[INPUT RECORDS Boundary: Start]

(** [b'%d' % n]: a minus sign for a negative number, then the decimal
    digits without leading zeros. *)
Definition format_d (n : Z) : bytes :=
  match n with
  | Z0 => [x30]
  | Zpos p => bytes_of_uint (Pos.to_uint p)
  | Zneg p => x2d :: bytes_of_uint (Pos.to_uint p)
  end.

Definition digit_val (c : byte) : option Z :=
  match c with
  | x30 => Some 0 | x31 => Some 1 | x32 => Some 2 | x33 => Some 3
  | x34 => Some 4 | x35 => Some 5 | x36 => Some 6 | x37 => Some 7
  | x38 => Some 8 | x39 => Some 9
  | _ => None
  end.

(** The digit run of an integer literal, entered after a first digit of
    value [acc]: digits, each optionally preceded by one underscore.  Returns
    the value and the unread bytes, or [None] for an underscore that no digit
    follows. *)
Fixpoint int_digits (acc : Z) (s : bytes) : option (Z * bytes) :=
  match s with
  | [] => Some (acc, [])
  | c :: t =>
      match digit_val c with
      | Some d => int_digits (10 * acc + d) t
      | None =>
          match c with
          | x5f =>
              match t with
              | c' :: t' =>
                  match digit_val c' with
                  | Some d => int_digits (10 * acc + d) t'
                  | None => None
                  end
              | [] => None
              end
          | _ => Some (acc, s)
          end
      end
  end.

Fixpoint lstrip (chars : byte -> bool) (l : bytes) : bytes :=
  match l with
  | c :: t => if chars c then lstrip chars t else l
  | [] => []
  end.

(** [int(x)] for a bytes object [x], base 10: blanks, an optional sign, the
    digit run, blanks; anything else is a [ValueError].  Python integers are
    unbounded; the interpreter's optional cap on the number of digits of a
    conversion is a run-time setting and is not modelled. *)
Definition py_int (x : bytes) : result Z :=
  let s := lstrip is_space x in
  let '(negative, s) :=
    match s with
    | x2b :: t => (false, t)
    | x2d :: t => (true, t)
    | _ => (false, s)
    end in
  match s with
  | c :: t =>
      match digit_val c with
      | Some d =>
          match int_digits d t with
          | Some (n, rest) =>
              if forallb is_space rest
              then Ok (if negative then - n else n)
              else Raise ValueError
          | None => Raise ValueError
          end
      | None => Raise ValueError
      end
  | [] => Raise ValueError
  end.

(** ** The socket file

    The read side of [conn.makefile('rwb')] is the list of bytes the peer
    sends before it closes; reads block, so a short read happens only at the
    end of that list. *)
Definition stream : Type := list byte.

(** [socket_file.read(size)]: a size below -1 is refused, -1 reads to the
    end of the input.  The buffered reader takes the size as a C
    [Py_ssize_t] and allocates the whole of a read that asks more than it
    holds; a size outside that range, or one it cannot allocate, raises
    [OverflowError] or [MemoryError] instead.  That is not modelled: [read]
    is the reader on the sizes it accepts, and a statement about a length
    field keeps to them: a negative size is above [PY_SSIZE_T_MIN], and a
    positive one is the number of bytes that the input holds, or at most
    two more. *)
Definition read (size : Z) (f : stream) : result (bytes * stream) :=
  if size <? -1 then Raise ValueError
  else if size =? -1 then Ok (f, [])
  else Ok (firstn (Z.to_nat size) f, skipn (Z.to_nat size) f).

[INPUT RECORDS Boundary: End]
[INPUT RECORDS Boundary: Start]

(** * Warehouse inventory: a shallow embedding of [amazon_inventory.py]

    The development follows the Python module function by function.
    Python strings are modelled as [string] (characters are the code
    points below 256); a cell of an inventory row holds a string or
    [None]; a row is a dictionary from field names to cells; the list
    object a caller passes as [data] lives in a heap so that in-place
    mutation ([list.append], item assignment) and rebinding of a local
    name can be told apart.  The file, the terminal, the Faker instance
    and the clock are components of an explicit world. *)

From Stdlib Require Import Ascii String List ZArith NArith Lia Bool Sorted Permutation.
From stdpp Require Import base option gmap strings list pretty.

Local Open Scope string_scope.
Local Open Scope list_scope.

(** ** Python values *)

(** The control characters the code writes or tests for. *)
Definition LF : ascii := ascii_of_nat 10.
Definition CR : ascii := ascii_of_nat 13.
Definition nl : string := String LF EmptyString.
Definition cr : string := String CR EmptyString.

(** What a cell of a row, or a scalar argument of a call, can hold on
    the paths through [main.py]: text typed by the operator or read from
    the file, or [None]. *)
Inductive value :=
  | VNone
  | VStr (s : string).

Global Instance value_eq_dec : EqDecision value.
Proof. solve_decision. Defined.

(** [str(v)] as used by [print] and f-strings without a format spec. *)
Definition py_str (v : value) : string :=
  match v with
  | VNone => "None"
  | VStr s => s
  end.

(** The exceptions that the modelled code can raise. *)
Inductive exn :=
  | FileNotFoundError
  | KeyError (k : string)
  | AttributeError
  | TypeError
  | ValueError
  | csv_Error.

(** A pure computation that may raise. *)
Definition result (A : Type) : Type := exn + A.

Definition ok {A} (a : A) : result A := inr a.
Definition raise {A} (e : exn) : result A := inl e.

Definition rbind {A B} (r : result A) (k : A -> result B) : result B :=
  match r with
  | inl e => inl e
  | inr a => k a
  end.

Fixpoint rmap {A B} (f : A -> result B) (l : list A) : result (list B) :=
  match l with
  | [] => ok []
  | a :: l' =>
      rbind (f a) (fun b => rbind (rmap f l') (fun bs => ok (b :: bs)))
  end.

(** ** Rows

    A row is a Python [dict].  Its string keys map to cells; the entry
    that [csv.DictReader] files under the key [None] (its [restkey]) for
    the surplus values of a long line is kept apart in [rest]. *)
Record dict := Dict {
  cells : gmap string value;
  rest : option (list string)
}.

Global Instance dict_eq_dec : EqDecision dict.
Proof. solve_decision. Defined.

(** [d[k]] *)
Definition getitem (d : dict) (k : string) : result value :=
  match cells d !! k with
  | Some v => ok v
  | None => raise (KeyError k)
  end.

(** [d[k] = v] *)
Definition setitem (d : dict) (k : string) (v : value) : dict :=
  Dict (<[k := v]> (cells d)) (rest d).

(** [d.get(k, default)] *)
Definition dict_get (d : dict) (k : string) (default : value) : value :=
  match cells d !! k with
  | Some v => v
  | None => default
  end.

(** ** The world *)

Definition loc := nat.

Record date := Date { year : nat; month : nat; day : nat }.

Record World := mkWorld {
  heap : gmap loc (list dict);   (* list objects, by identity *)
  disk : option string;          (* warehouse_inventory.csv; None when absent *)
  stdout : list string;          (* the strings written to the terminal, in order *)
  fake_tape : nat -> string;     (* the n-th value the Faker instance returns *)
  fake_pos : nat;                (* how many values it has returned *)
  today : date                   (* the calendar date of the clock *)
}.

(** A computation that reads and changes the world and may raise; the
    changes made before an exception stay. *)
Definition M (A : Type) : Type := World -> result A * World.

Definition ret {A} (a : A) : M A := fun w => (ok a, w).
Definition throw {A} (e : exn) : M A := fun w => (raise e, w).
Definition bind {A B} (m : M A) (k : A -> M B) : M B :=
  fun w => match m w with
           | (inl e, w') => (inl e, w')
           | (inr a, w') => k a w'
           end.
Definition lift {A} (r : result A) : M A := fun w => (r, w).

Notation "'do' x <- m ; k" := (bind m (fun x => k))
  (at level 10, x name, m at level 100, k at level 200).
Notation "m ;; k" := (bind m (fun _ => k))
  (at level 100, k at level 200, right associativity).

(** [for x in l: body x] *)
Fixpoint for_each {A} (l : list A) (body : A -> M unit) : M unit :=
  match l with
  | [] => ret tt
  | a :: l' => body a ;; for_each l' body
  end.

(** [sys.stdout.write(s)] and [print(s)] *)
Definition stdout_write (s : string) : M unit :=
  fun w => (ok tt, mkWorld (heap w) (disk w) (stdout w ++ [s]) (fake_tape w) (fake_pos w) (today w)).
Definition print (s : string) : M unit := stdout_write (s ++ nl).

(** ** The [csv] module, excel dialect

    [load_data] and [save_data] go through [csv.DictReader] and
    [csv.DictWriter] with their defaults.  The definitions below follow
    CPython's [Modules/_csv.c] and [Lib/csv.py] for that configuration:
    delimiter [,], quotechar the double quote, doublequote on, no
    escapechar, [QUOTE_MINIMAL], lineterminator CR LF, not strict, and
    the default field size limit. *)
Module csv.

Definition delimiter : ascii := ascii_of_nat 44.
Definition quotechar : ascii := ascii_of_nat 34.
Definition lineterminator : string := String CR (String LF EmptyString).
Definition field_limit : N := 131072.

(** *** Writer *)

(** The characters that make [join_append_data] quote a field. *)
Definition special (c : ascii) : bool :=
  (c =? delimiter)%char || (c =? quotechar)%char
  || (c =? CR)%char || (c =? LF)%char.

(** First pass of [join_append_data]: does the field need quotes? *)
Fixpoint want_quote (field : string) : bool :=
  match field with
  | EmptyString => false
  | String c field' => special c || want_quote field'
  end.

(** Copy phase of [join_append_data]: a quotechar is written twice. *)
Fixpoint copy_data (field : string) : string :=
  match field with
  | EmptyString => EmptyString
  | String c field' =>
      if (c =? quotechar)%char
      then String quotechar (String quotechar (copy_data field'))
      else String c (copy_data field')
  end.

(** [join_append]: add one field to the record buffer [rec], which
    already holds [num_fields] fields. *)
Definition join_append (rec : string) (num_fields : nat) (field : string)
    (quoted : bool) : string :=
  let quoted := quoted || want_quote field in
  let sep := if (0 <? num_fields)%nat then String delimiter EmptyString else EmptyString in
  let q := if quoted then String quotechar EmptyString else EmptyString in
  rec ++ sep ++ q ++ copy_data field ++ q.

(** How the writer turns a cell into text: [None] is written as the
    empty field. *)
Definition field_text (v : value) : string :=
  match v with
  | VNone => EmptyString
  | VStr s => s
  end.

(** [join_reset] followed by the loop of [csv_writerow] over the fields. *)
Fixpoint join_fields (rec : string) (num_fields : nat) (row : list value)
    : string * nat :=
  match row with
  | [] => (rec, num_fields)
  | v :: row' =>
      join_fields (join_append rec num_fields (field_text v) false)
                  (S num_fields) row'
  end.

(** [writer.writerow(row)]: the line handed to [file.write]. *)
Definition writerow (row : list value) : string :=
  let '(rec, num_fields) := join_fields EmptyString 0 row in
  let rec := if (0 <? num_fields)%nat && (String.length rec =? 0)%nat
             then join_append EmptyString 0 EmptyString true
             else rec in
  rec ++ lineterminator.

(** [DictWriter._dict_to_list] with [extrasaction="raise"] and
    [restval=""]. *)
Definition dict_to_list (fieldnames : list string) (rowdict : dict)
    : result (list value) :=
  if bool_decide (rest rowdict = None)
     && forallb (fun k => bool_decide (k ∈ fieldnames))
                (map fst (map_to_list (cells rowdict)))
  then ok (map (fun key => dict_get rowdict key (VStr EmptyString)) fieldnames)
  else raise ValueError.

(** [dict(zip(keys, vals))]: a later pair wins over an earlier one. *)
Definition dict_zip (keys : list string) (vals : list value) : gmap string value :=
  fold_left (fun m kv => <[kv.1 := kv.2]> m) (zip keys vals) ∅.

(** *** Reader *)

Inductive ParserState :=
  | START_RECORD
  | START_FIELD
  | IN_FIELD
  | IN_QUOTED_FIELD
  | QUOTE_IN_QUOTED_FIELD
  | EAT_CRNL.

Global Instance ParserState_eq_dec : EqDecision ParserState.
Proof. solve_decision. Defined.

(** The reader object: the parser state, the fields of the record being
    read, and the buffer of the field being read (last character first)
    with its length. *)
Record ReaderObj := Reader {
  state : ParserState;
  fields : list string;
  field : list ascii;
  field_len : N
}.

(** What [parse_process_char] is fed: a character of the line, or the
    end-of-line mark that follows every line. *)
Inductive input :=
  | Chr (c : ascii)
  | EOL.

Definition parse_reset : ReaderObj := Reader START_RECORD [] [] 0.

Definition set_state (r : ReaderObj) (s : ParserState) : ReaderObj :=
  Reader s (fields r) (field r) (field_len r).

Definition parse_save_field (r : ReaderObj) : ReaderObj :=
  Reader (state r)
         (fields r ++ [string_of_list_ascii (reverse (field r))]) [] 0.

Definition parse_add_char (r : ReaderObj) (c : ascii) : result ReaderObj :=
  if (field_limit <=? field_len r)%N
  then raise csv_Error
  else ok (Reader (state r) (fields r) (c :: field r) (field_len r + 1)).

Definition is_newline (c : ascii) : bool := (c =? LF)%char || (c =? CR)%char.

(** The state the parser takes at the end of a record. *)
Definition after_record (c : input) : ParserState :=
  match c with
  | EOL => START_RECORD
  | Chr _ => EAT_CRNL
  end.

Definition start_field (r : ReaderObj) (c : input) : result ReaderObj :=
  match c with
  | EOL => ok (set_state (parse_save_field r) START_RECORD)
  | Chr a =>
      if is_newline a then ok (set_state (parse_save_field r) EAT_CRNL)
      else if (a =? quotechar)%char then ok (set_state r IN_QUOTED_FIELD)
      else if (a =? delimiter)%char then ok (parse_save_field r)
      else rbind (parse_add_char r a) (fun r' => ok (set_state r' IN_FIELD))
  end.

[INPUT RECORDS Boundary: End]

▶ [ABOUT THIS TASK] Your answer should be the lines above from the one containing "(** How the" through the one containing "Definition writerow (row", copied exactly and with both ends kept.

▶ [RESPONSE AREA]
(** How the writer turns a cell into text: [None] is written as the
    empty field. *)
Definition field_text (v : value) : string :=
  match v with
  | VNone => EmptyString
  | VStr s => s
  end.

(** [join_reset] followed by the loop of [csv_writerow] over the fields. *)
Fixpoint join_fields (rec : string) (num_fields : nat) (row : list value)
    : string * nat :=
  match row with
  | [] => (rec, num_fields)
  | v :: row' =>
      join_fields (join_append rec num_fields (field_text v) false)
                  (S num_fields) row'
  end.

(** [writer.writerow(row)]: the line handed to [file.write]. *)
Definition writerow (row : list value) : string :=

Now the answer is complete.